(* ===== verification/Endian.v ===== *)
(** * Byte order: [ports/playstation2/common/include/endian.h]

    The console's SDK has no [<byteswap.h>]; the port supplies [bswap64], and
    [ps2sdk-compat.h] defines [htobe64] and [be64toh] as it.  The rest of the
    development uses [bswap], which reverses a list of bytes; here the masks
    and shifts of the source are shown to compute the same. *)

From S2P Require Export Prelude.

(** A [uint64_t] shifted left keeps its low 64 bits. *)
Definition shl64 (x n : Z) : Z := wrap 64 (Z.shiftl x n).

Definition bswap64 (x : Z) : Z :=
  Z.lor (Z.lor (Z.lor (Z.lor (Z.lor (Z.lor (Z.lor
    (Z.shiftr (Z.land x 0xff00000000000000) 56)
    (Z.shiftr (Z.land x 0x00ff000000000000) 40))
    (Z.shiftr (Z.land x 0x0000ff0000000000) 24))
    (Z.shiftr (Z.land x 0x000000ff00000000) 8))
    (shl64 (Z.land x 0x00000000ff000000) 8))
    (shl64 (Z.land x 0x0000000000ff0000) 24))
    (shl64 (Z.land x 0x000000000000ff00) 40))
    (shl64 (Z.land x 0x00000000000000ff) 56).

(** [htonll] and [ntohll], [big_endian] being [__BIG_ENDIAN__]. *)
Definition htonll (big_endian : bool) (x : Z) : Z := if big_endian then x else bswap64 x.
Definition ntohll (big_endian : bool) (x : Z) : Z := if big_endian then x else bswap64 x.

(** The byte of [x] that starts at bit [k]. *)
Definition byte_at (x k : Z) : Z := Z.shiftr x k mod 256.

Lemma byte_at_range x k : 0 <= byte_at x k < 256.
Proof. apply Z.mod_pos_bound. lia. Qed.

Lemma land_byte_mask x k : 0 <= k -> Z.land x (Z.shiftl 255 k) = Z.shiftl (byte_at x k) k.
Proof.
  intros Hk. unfold byte_at. change 256 with (2 ^ 8). rewrite <- Z.land_ones by lia.
  change (Z.ones 8) with 255.
  apply Z.bits_inj'. intros n Hn. rewrite Z.land_spec, !Z.shiftl_spec by lia.
  destruct (decide (n < k)).
  - by rewrite !(Z.testbit_neg_r _ (n - k)), andb_false_r by lia.
  - rewrite Z.land_spec, Z.shiftr_spec by lia. by replace (n - k + k) with n by lia.
Qed.

Lemma shiftr_byte x k s d :
  0 <= s -> 0 <= d -> k = s + d ->
  Z.shiftr (Z.land x (Z.shiftl 255 k)) s = Z.shiftl (byte_at x k) d.
Proof.
  intros ? ? ->. rewrite land_byte_mask, Z.shiftr_shiftl_l by lia. by replace (s + d - s) with d by lia.
Qed.

Lemma shl64_byte x k s d :
  0 <= k -> 0 <= s -> d = k + s -> d <= 56 ->
  shl64 (Z.land x (Z.shiftl 255 k)) s = Z.shiftl (byte_at x k) d.
Proof.
  intros ? ? -> ?. unfold shl64. rewrite land_byte_mask, Z.shiftl_shiftl by lia. apply wrap_small.
  rewrite Z.shiftl_mul_pow2 by lia. pose proof (byte_at_range x k).
  assert (0 < 2 ^ (k + s) <= 2 ^ 56) by (split; [lia|apply Z.pow_le_mono_r; lia]). nia.
Qed.

Lemma lor_disjoint a b n : 0 <= n -> 0 <= a < 2 ^ n -> Z.lor a (Z.shiftl b n) = a + b * 2 ^ n.
Proof.
  intros Hn Ha. rewrite <- Z.shiftl_mul_pow2, Z.add_nocarry_lor; [done| |lia].
  apply Z.bits_inj'. intros i Hi. rewrite Z.land_spec, Z.bits_0, Z.shiftl_spec by lia.
  destruct (decide (i < n)).
  - by rewrite (Z.testbit_neg_r b), andb_false_r by lia.
  - rewrite <- (Z.mod_small a (2 ^ n)) by lia. by rewrite Z.mod_pow2_bits_high by lia.
Qed.

(** [bswap 8] as a sum of the bytes it exchanges. *)
Lemma bswap_bytes x :
  bswap 8 x = byte_at x 56 + 2 ^ 8 * byte_at x 48 + 2 ^ 16 * byte_at x 40 + 2 ^ 24 * byte_at x 32
    + 2 ^ 32 * byte_at x 24 + 2 ^ 40 * byte_at x 16 + 2 ^ 48 * byte_at x 8 + 2 ^ 56 * byte_at x 0.
Proof.
  unfold bswap, byte_at. rewrite !Z.shiftr_div_pow2 by lia. simpl rev. cbn [le_combine].
  rewrite !byte_to_of_Z, !Z.div_div by lia.
  change (2 ^ 0) with 1. rewrite Z.div_1_r. cbn -[Z.modulo Z.div Z.add Z.mul].
  repeat match goal with |- context [x / ?c] =>
    let c' := eval vm_compute in c in progress change (x / c) with (x / c') end.
  lia.
Qed.

(** The masks and shifts of [bswap64] reverse the bytes of their argument:
    [bswap64] agrees with [htobe64], so its image in the memory of a
    little-endian host is the network's, and applying it twice is the identity
    on 64-bit values. *)
Theorem bswap64_correct x :
  bswap64 x = htobe64 x /\ le_split 8 (htonll false x) = be_split 8 x /\
  ntohll false (htonll false x) = wrap 64 x.
Proof.
  assert (forall y, bswap64 y = htobe64 y) as Heq.
  { intros y. rewrite bswap_bytes. unfold bswap64.
    change 0xff00000000000000 with (Z.shiftl 255 56).
    change 0x00ff000000000000 with (Z.shiftl 255 48).
    change 0x0000ff0000000000 with (Z.shiftl 255 40).
    change 0x000000ff00000000 with (Z.shiftl 255 32).
    change 0x00000000ff000000 with (Z.shiftl 255 24).
    change 0x0000000000ff0000 with (Z.shiftl 255 16).
    change 0x000000000000ff00 with (Z.shiftl 255 8).
    change (Z.land y 0xff) with (Z.land y (Z.shiftl 255 0)).
    rewrite (shiftr_byte y 56 56 0), (shiftr_byte y 48 40 8), (shiftr_byte y 40 24 16),
      (shiftr_byte y 32 8 24), (shl64_byte y 24 8 32), (shl64_byte y 16 24 40), (shl64_byte y 8 40 48),
      (shl64_byte y 0 56 56) by lia.
    pose proof (byte_at_range y) as Hr.
    pose proof (Hr 56); pose proof (Hr 48); pose proof (Hr 40); pose proof (Hr 32).
    pose proof (Hr 24); pose proof (Hr 16); pose proof (Hr 8).
    rewrite Z.shiftl_0_r.
    repeat match goal with |- context [Z.lor ?a (Z.shiftl ?b ?n)] =>
      lazymatch a with context [Z.lor] => fail | _ => rewrite (lor_disjoint a b n) by lia end end.
    lia. }
  unfold htonll, ntohll. rewrite !Heq. split_and!; [done|apply le_split_bswap|].
  by rewrite bswap_bswap.
Qed.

++++++

## About this exercise
In the listing above, find the line with "apply Z.bits_inj'. intros n" and the line with "bswap64 x = htobe64", then print exactly those two lines and every line between them, and nothing more.

## Response to this task
  apply Z.bits_inj'. intros n Hn. rewrite Z.land_spec, !Z.shiftl_spec by lia.
  destruct (decide (n < k)).
  - by rewrite !(Z.testbit_neg_r _ (n - k)), andb_false_r by lia.
  - rewrite Z.land_spec, Z.shiftr_spec by lia. by replace (n - k + k) with n by lia.
Qed.

Lemma shiftr_byte x k s d :
  0 <= s -> 0 <= d -> k = s + d ->
  Z.shiftr (Z.land x (Z.shiftl 255 k)) s = Z.shiftl (byte_at x k) d.
Proof.
  intros ? ? ->. rewrite land_byte_mask, Z.shiftr_shiftl_l by lia. by replace (s + d - s) with d by lia.
Qed.

Lemma shl64_byte x k s d :
  0 <= k -> 0 <= s -> d = k + s -> d <= 56 ->
  shl64 (Z.land x (Z.shiftl 255 k)) s = Z.shiftl (byte_at x k) d.
Proof.
  intros ? ? -> ?. unfold shl64. rewrite land_byte_mask, Z.shiftl_shiftl by lia. apply wrap_small.
  rewrite Z.shiftl_mul_pow2 by lia. pose proof (byte_at_range x k).
  assert (0 < 2 ^ (k + s) <= 2 ^ 56) by (split; [lia|apply Z.pow_le_mono_r; lia]). nia.
Qed.

Lemma lor_disjoint a b n : 0 <= n -> 0 <= a < 2 ^ n -> Z.lor a (Z.shiftl b n) = a + b * 2 ^ n.
Proof.
  intros Hn Ha. rewrite <- Z.shiftl_mul_pow2, Z.add_nocarry_lor; [done| |lia].
  apply Z.bits_inj'. intros i Hi. rewrite Z.land_spec, Z.bits_0, Z.shiftl_spec by lia.
  destruct (decide (i < n)).
  - by rewrite (Z.testbit_neg_r b), andb_false_r by lia.
  - rewrite <- (Z.mod_small a (2 ^ n)) by lia. by rewrite Z.mod_pow2_bits_high by lia.
Qed.

(** [bswap 8] as a sum of the bytes it exchanges. *)
Lemma bswap_bytes x :
  bswap 8 x = byte_at x 56 + 2 ^ 8 * byte_at x 48 + 2 ^ 16 * byte_at x 40 + 2 ^ 24 * byte_at x 32
    + 2 ^ 32 * byte_at x 24 + 2 ^ 40 * byte_at x 16 + 2 ^ 48 * byte_at x 8 + 2 ^ 56 * byte_at x 0.
Proof.
  unfold bswap, byte_at. rewrite !Z.shiftr_div_pow2 by lia. simpl rev. cbn [le_combine].
  rewrite !byte_to_of_Z, !Z.div_div by lia.
  change (2 ^ 0) with 1. rewrite Z.div_1_r. cbn -[Z.modulo Z.div Z.add Z.mul].
  repeat match goal with |- context [x / ?c] =>
    let c' := eval vm_compute in c in progress change (x / c) with (x / c') end.
  lia.
Qed.

(** The masks and shifts of [bswap64] reverse the bytes of their argument:
    [bswap64] agrees with [htobe64], so its image in the memory of a
    little-endian host is the network's, and applying it twice is the identity
    on 64-bit values. *)
Theorem bswap64_correct x :
  bswap64 x = htobe64 x /\ le_split 8 (htonll false x) = be_split 8 x /\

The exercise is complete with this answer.